= DATASET RECORDS =
---+---

(** X6. From status disconnected, with a config and a non-empty model
    stored, a reconnection whose transport open succeeds requests one open
    with the stored model, the stored config and the stored resumption
    handle, ends connected on the new session with the attempt counter
    back at 0 and the stored model and config as they were, and gives
    exactly one notification, the setup completion.  Without a stored
    config, or with no model or an empty one, it does nothing but a console
    error. *)
Theorem attemptReconnection_reuses_stored_identity
        (s : Session) (c : Client) :
  (forall cfg m,
     status c = disconnected -> config c = Some cfg -> model c = Some m ->
     m <> "" ->
     final (attemptReconnection (Opened s) c)
     = set_reconnectAttempts 0 (set_status connected (set_session (Some s) c))
     /\ liveConnects (trace (attemptReconnection (Opened s) c))
        = [(m, cfg, if JS.truthy (resumptionHandle c)
                    then resumptionHandle c else None)]
     /\ notifications (trace (attemptReconnection (Opened s) c))
        = [EvSetupComplete])
  /\ (forall r,
        config c = None \/ JS.truthy (model c) = false ->
        attemptReconnection r c = (tt, c, [(Console ConsoleError, c)])).
Proof.
  split.
  - intros cfg m Hst Hcfg Hm Hne.
    assert (Ht : JS.truthy (Some m) = true).
    { unfold JS.truthy. apply negb_true_iff. apply String.eqb_neq. exact Hne. }
    unfold attemptReconnection, attemptReconnectionBegin,
      attemptReconnectionResume, connectBegin, connectResume.
    run_method. rewrite Hcfg, Hm, Ht. simpl_fields. rewrite Hst.
    cbn. destruct c; cbn in *. subst. repeat split.
  - intros r H.
    unfold attemptReconnection, attemptReconnectionBegin. run_method.
    destruct H as [H|H].
    + rewrite H. reflexivity.
    + destruct (config c); [|reflexivity].
      destruct (model c) as [m|]; [|reflexivity].
      rewrite H. reflexivity.
Qed.

Lemma attemptReconnection_reuses_stored_identity_witness :
  liveConnects
    (trace (attemptReconnection (Opened 9)
              (set_resumptionHandle (Some "h1") Samples.exhaustedClient)))
  = [("models/live", 1, Some "h1")]
  /\ attemptReconnection OpenFailed initial
     = (tt, initial, [(Console ConsoleError, initial)]).
Proof.
  split.
  - destruct (attemptReconnection_reuses_stored_identity
                9 (set_resumptionHandle (Some "h1") Samples.exhaustedClient))
      as [Hok _].
    apply (Hok 1 "models/live"); try reflexivity. discriminate.
  - destruct (attemptReconnection_reuses_stored_identity 9 initial)
      as [_ Hmiss].
    apply Hmiss. left. reflexivity.
Defined.

(** X7. From status disconnected, a [connect] whose transport open fails
    returns [false] with the status back at disconnected, the model and
    config of the call stored and the session handle as it was; it arms one
    backoff timer, with the delay of the current counter, when
    auto-reconnection is on and the counter is below the ceiling, and none
    otherwise. *)
Theorem connect_failure_backs_off
        (m : string) (cfg : LiveConnectConfig) (c : Client) :
  status c = disconnected ->
  result (connect m cfg OpenFailed c) = false
  /\ status (final (connect m cfg OpenFailed c)) = disconnected
  /\ session (final (connect m cfg OpenFailed c)) = session c
  /\ model (final (connect m cfg OpenFailed c)) = Some m
  /\ config (final (connect m cfg OpenFailed c)) = Some cfg
  /\ timers (trace (connect m cfg OpenFailed c))
     = (if autoReconnectEnabled c
           && Nat.ltb (reconnectAttempts c) (maxReconnectAttempts c)
        then [(CbAttemptReconnection,
               (reconnectDelay c * 2 ^ Z.of_nat (reconnectAttempts c))%Z)]
        else []).
Proof.
  intros Hst. unfold connect, bind.
  rewrite (connectBegin_from_disconnected m cfg c Hst).
  unfold connectResume, scheduleReconnect. run_method.
  destruct (autoReconnectEnabled c); simpl_fields; [|repeat split].
  destruct (Nat.ltb_spec (reconnectAttempts c) (maxReconnectAttempts c))
    as [Hlt|Hge]; simpl_fields; [|repeat split].
  destruct (Nat.leb_spec (maxReconnectAttempts c) (reconnectAttempts c));
    [lia|]. repeat split.
Qed.

Lemma connect_failure_backs_off_witness :
  timers (trace (connect "models/live" 1 OpenFailed initial))
  = [(CbAttemptReconnection, 1000%Z)].
Proof.
  destruct (connect_failure_backs_off "models/live" 1 initial eq_refl)
    as (_ & _ & _ & _ & _ & Ht).
  exact Ht.
Defined.

(** What [onclose] does to the fields and which timers it arms. *)
Lemma onclose_run (e : CloseEvent) (c : Client) :
  let closed := set_session None (set_status disconnected c) in
  final (onclose e c)
  = (if autoReconnectEnabled c && negb (code e =? 1000)%Z
     then if Nat.leb (maxReconnectAttempts c) (reconnectAttempts c)
          then set_autoReconnectEnabled false closed
          else set_reconnectAttempts (S (reconnectAttempts c)) closed
     else closed)
  /\ timers (trace (onclose e c))
     = (if autoReconnectEnabled c && negb (code e =? 1000)%Z
        then if Nat.leb (maxReconnectAttempts c) (reconnectAttempts c)
             then []
             else [(CbAttemptReconnection,
                    (reconnectDelay c
                     * 2 ^ Z.of_nat (reconnectAttempts c))%Z)]
        else []).
Proof.
  unfold onclose, scheduleReconnect. run_method.
  destruct (autoReconnectEnabled c && negb (code e =? 1000)%Z);
    simpl_fields; [|split; reflexivity].
  destruct (Nat.leb (maxReconnectAttempts c) (reconnectAttempts c));
    split; reflexivity.
Qed.

(** X8. After any successful connect the backoff starts afresh: with
    auto-reconnection on and a positive ceiling, an abnormal close that
    follows a successful connect arms one timer with the base delay,
    whatever the attempt counter was before. *)
Theorem backoff_restarts_after_success
        (d : string -> ArrayBuffer) (h : Heap)
        (m : string) (cfg : LiveConnectConfig) (s : Session)
        (e : CloseEvent) (c : Client) :
  status c = disconnected ->
  autoReconnectEnabled c = true ->
  0 < maxReconnectAttempts c ->
  code e <> 1000%Z ->
  timers (trace (run d h [OpConnect m cfg (Opened s); OpClose e] c))
  = [(CbAttemptReconnection, reconnectDelay c)]
  /\ reconnectAttempts
       (final (run d h [OpConnect m cfg (Opened s); OpClose e] c)) = 1.
Proof.
  intros Hst Hen Hmax Hcode.
  rewrite !run_cons_final, !run_cons_trace, !run_nil. cbn [step].
  rewrite ignore_final, ignore_trace.
  assert (Hc : connect m cfg (Opened s) c
               = (true,
                  set_reconnectAttempts 0
                    (set_status connected
                       (set_session (Some s)
                          (set_model (Some m)
                             (set_config (Some cfg)
                                (set_status connecting c))))),
                  [(LiveConnect m cfg
                      (if JS.truthy (resumptionHandle c)
                       then resumptionHandle c else None),
                    set_model (Some m)
                      (set_config (Some cfg) (set_status connecting c)))])).
  { unfold connect, bind.
    rewrite (connectBegin_from_disconnected m cfg c Hst). reflexivity. }
  rewrite Hc. cbn [final trace fst snd].
  match goal with
  | |- context [onclose e ?c1] =>
      destruct (onclose_run e c1) as [Hf Ht]
  end.
  rewrite !timers_app, Hf, Ht. simpl_fields. rewrite Hen.
  destruct (Z.eqb_spec (code e) 1000) as [Heq|_]; [congruence|].
  simpl_fields.
  destruct (Nat.leb_spec (maxReconnectAttempts c) 0); [lia|].
  cbn. rewrite Z.mul_1_r. split; reflexivity.
Qed.

Lemma backoff_restarts_after_success_witness :
  timers
    (trace (run Samples.rawBytes Samples.heap
              [OpConnect "models/live" 1 (Opened 9);
               OpClose Samples.abnormalClose]
              (set_reconnectAttempts 3 initial)))
  = [(CbAttemptReconnection, 1000%Z)].
Proof.
  apply (backoff_restarts_after_success
           Samples.rawBytes Samples.heap "models/live" 1 9
           Samples.abnormalClose (set_reconnectAttempts 3 initial)).
  - reflexivity.
  - reflexivity.
  - cbn. lia.
  - discriminate.
Defined.

(** *** What inbound messages can do *)

Lemma set_resumptionHandle_same (c : Client) :
  set_resumptionHandle (resumptionHandle c) c = c.
Proof. destruct c. reflexivity. Qed.

(** A trace made of message actions only shows nothing in these views. *)
Lemma messageEffects_views (t : Trace) :
  Forall (fun x => messageEffect (fst x) = true) t ->
  transmissions t = []
  /\ liveConnects t = []
  /\ backoffDelays t = []
  /\ closeNotifications t = [].
Proof.
  intros Hall. induction t as [|[e c0] t IH]; [repeat split|].
  inversion Hall as [|x l Hx Hl]; subst.
  destruct (IH Hl) as (I1 & I2 & I3 & I4).
  unfold transmissions, effects, liveConnects, backoffDelays, timers,
    closeNotifications in *.
  cbn [fst] in Hx.
  destruct e as [ev| | | | | |cb dl|]; try discriminate Hx.
  - destruct ev; try discriminate Hx; cbn; repeat split; assumption.
  - destruct cb; try discriminate Hx. cbn. repeat split; assumption.
  - cbn. repeat split; assumption.
Qed.

Section Messages.

Variable base64ToArrayBuffer : string -> ArrayBuffer.
Variable h : Heap.

Lemma forEachBase64_effects (l : list (option string)) (c : Client) :
  Forall (fun x => messageEffect (fst x) = true)
         (trace (forEachBase64 base64ToArrayBuffer l c)).
Proof.
  revert c. induction l as [|o l IH]; intros c; [constructor|].
  cbn [forEachBase64]. rewrite bind_trace. apply Forall_app. split.
  - destruct o as [s|]; [destruct (JS.truthy (Some s))|]; run_method;
      repeat constructor.
  - apply IH.
Qed.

---+---

= ACTIVITY =
Whenever a line above includes the string "Hmiss", copy it.

= WRITTEN SOLUTION =
      as [_ Hmiss].
    apply Hmiss. left. reflexivity.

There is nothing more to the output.